(* ===== verification/EvalMeaning.v ===== *)
(** * What trigger expressions mean

    The value of a written expression by recursion over its syntax, with the
    values of its functions, and that the way of the expression through the
    program (parsed, serialised, encoded, decoded, deserialised, given the
    values of its functions, executed) ends with that value. *)
From Stdlib Require Import String Ascii.
From stdpp Require Import prelude list.
From Stdlib Require Import ZArith Lia SpecFloat.
From S2P Require Import Prelude JsonText Base64 Num Scan Double Variant Utf8 EvalCalc EvalParse EvalFunc EvalExec EvalTree EvalText EvalLex EvalShunt EvalSerial EvalMisc EvalTrigger.
#[local] Open Scope Z_scope.

(** ** Meaning *)

Section meaning.
Context (env : environment) (expression : list Z) (ifuncs : Z -> option zbx_func_t).

Definition decimal_value (ds : list Z) : Z := Num.number 10 ((fun c => c - 48) <$> ds) 0.

(** An integer of 64 bits, or a number with its unit. *)
Definition number_meaning (n : EvalText.number) : zbx_variant_t :=
  if forallb is_digit (number_text n) && (decimal_value (number_text n) <=? max_uint64) then VUi64 (decimal_value (number_text n))
  else VDbl (dbl_mul (number_value n) (dbl_of_Z (match n_unit n with Some u => suffix2factor u | None => 1 end))).

Definition function_meaning (ds : list Z) : zbx_variant_t := match ifuncs (decimal_value ds) with Some func => func_value func | None => VNone end.

Fixpoint meaning (pos : Z) (e : expr) : X zbx_variant_t :=
  match e with
  | ENum _ n => mret (number_meaning n)
  | EStr _ s => mret (VStr s)
  | EFid _ ds => mret (function_meaning ds)
  | EUn ws op e => v ← meaning (pos + zlen ws + zlen (op_text op)) e; unary_value env expression (op_token op (pos + zlen ws)) v
  | EBin l ws op r =>
      let p := pos + zlen (print l) + zlen ws in
      a ← meaning pos l; b ← meaning (p + zlen (op_text op)) r; binary_value env expression (op_token op p) a b
  | EParen ws e _ => meaning (pos + zlen ws + 1) e
  | ECall ws name args =>
      let p := pos + zlen ws in
      vs ← (fix meanings (pos : Z) (l : list (expr * list Z)) : X (list zbx_variant_t) :=
        match l with
        | [] => mret []
        | a :: l => v ← meaning pos a.1; vs ← meanings (pos + zlen (print a.1) + zlen a.2 + 1) l; mret (v :: vs)
        end) (p + zlen name + 1) args;
      common_value env expression ZBX_EVAL_TRIGGER_EXPRESSION None (EToken TOKEN_FUNCTION (Z.of_nat (length args)) p (p + zlen name - 1) VNone) vs
  end.

Fixpoint meanings (pos : Z) (l : list (expr * list Z)) : X (list zbx_variant_t) :=
  match l with
  | [] => mret []
  | a :: l => v ← meaning pos a.1; vs ← meanings (pos + zlen (print a.1) + zlen a.2 + 1) l; mret (v :: vs)
  end.

(** Every function id is a number of 64 bits with a value. *)
Fixpoint known (e : expr) : Prop :=
  match e with
  | ENum _ _ | EStr _ _ => True
  | EFid _ ds => decimal_value ds <= max_uint64 /\ match ifuncs (decimal_value ds) with Some (Func None v) => v <> VNone | _ => False end
  | EUn _ _ e | EParen _ e _ => known e
  | EBin l _ _ r => known l /\ known r
  | ECall _ _ args => (fix all l := match l with [] => True | a :: l => known a.1 /\ all l end) args
  end.

Fixpoint known_args (l : list (expr * list Z)) : Prop :=
  match l with
  | [] => True
  | a :: l => known a.1 /\ known_args l
  end.

(** The result of the trigger expression. *)
Definition expression_result (e : expr) : X double :=
  match (v ← meaning 0 e; execute_result [v]) with
  | Ret (inl errmsg) => Ret (inl (final_error errmsg))
  | Halt h => Halt h
  | Ret (inr value) =>
      match zbx_variant_convert value ZBX_VARIANT_DBL with
      | Some v => data_dbl v
      | None => throw (txt "Cannot convert expression result of type " ++ quoted (zbx_get_variant_type_desc (variant_type value)) ++ txt " to floating point value")
      end
  end.

(** ** Operands *)

Abbreviation text := (text expression).

Lemma field_app s rest : forallb (fun c => negb (c =? 0)) s = true -> field (s ++ rest) (zlen s) = s.
Proof.
  induction s as [| c s IH]; intros Hs; cbn [app forallb] in *.
  - destruct rest as [| c rest]; [done |]. cbn [field]. change (zlen (@nil Z)) with 0. by rewrite orb_true_r.
  - apply andb_true_iff in Hs as [Hc Hs]. apply negb_true_iff in Hc. cbn [field]. lens. pose proof (zlen_nonneg s). rewrite Hc.
    rewrite (proj2 (Z.leb_gt _ _)) by lia. cbn [orb]. f_equal. replace (1 + zlen s - 1) with (zlen s) by lia. by apply IH.
Qed.

Lemma number_range ds v : forallb is_digit ds = true -> 0 <= v -> 0 <= Num.number 10 ((fun c => c - 48) <$> ds) v.
Proof.
  intros Hd Hv. etrans; [exact Hv |]. apply number_ge; [lia | done |]. apply Forall_fmap, Forall_forall. intros c Hc%list_elem_of_In.
  rewrite forallb_forall in Hd. specialize (Hd c Hc). unfold is_digit in Hd. unbool. cbn. lia.
Qed.

(** The number of a field of digits. *)
Lemma uint64_field s rest : s <> [] -> forallb (fun c => negb (c =? 0)) s = true ->
  zbx_is_uint64_n (s ++ rest) (zlen s) = if forallb is_digit s && (decimal_value s <=? max_uint64) then Some (decimal_value s) else None.
Proof.
  intros Hne Hs. unfold zbx_is_uint64_n, zbx_is_uint_n_range, n_range. rewrite uint_loop_ok, field_app by (unfold max_uint64; done || lia).
  destruct s as [| c s]; [done |]. cbn [app]. pose proof (zlen_pos (c :: s) Hne) as Hl. rewrite (proj2 (Z.eqb_neq (zlen _) 0)) by lia.
  cbn [forallb] in Hs. apply andb_true_iff in Hs as [Hc _]. apply negb_true_iff in Hc. rewrite Hc. cbn [orb]. fold (decimal_value (c :: s)).
  destruct (forallb is_digit (c :: s)) eqn:Hd; [| done]. cbn zeta. cbn [andb]. pose proof (number_range (c :: s) 0 Hd ltac:(lia)) as Hge.
  fold (decimal_value (c :: s)) in Hge. destruct (Z.leb_spec (decimal_value (c :: s)) max_uint64) as [Hle | Hgt]; [| done].
  rewrite (proj2 (Z.ltb_ge _ 0)), (proj2 (Z.ltb_ge max_uint64 _)) by lia. cbn [orb]. f_equal. unfold store_value. apply Z.mod_small. unfold max_uint64 in Hle. lia.
Qed.

Lemma digits_nonzero ds : digits ds = true -> forallb (fun c => negb (c =? 0)) ds = true.
Proof. unfold digits. rewrite !forallb_forall. intros Hd c Hc. specialize (Hd c Hc). unfold isdigit in Hd. lia. Qed.

Lemma number_nonzero n : number_ok n = true -> forallb (fun c => negb (c =? 0)) (number_text n) = true.
Proof.
  intros (_ & Hi & Hf & Hu & _)%number_ok_parts. unfold number_text. rewrite unsigned_parts, !forallb_app, (digits_nonzero _ Hi).
  unfold fraction, suffix. destruct (n_neg n), (n_frac n) as [ds |], (n_unit n) as [u |]; cbn [forallb];
    rewrite ?(digits_nonzero ds Hf); repeat (apply andb_true_iff; split); try done;
    apply unit_facts in Hu as (_ & _ & _ & _ & Ha & _); apply negb_true_iff, Z.eqb_neq; by intros ->.
Qed.

Lemma number_literal opt p n rest : 0 <= p -> number_ok n = true -> ends rest = true -> text p = number_text n ++ rest ->
  literal_value expression (EToken VAR_NUM opt p (p + zlen (number_text n) - 1) VNone) = number_meaning n.
Proof.
  intros Hp Hn Hr Ht. pose proof (number_last n Hn) as (init & lc & Hlc & Hfac).
  assert (Hne : number_text n <> []) by (unfold number_text; pose proof (unsigned_nonempty n Hn); by destruct (n_neg n), (unsigned_text n)).
  unfold literal_value, number_meaning, token_len. cbn [et_type et_l et_r]. change (drop (Z.to_nat p) expression) with (text p).
  change (drop (Z.to_nat (p + zlen (number_text n) - 1)) expression) with (text (p + zlen (number_text n) - 1)).
  replace (p + zlen (number_text n) - 1 - p + 1) with (zlen (number_text n)) by lia. rewrite Ht, uint64_field by (done || by apply number_nonzero).
  destruct (forallb is_digit (number_text n) && (decimal_value (number_text n) <=? max_uint64)); [done |].
  rewrite number_strtod by done. do 3 f_equal. rewrite <- Hfac. f_equal.
  set (sign := if n_neg n then [45] else []) in *.
  replace (p + zlen (number_text n) - 1) with (p + zlen (sign ++ init)) by (unfold number_text; fold sign; rewrite Hlc; lens; lia).
  apply (f_equal deref (y := lc :: rest)). apply text_tail; [done |]. rewrite Ht. unfold number_text. fold sign. rewrite Hlc. by rewrite <- !app_assoc.
Qed.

-- THE PROBLEM --
Which lines above contain the word "Lemma"? Copy each of them.

-- RESPONSE --
Lemma field_app s rest : forallb (fun c => negb (c =? 0)) s = true -> field (s ++ rest) (zlen s) = s.
Lemma number_range ds v : forallb is_digit ds = true -> 0 <= v -> 0 <= Num.number 10 ((fun c => c - 48) <$> ds) v.
Lemma uint64_field s rest : s <> [] -> forallb (fun c => negb (c =? 0)) s = true ->
Lemma digits_nonzero ds : digits ds = true -> forallb (fun c => negb (c =? 0)) ds = true.
Lemma number_nonzero n : number_ok n = true -> forallb (fun c => negb (c =? 0)) (number_text n) = true.
Lemma number_literal opt p n rest : 0 <= p -> number_ok n = true -> ends rest = true -> text p = number_text n ++ rest ->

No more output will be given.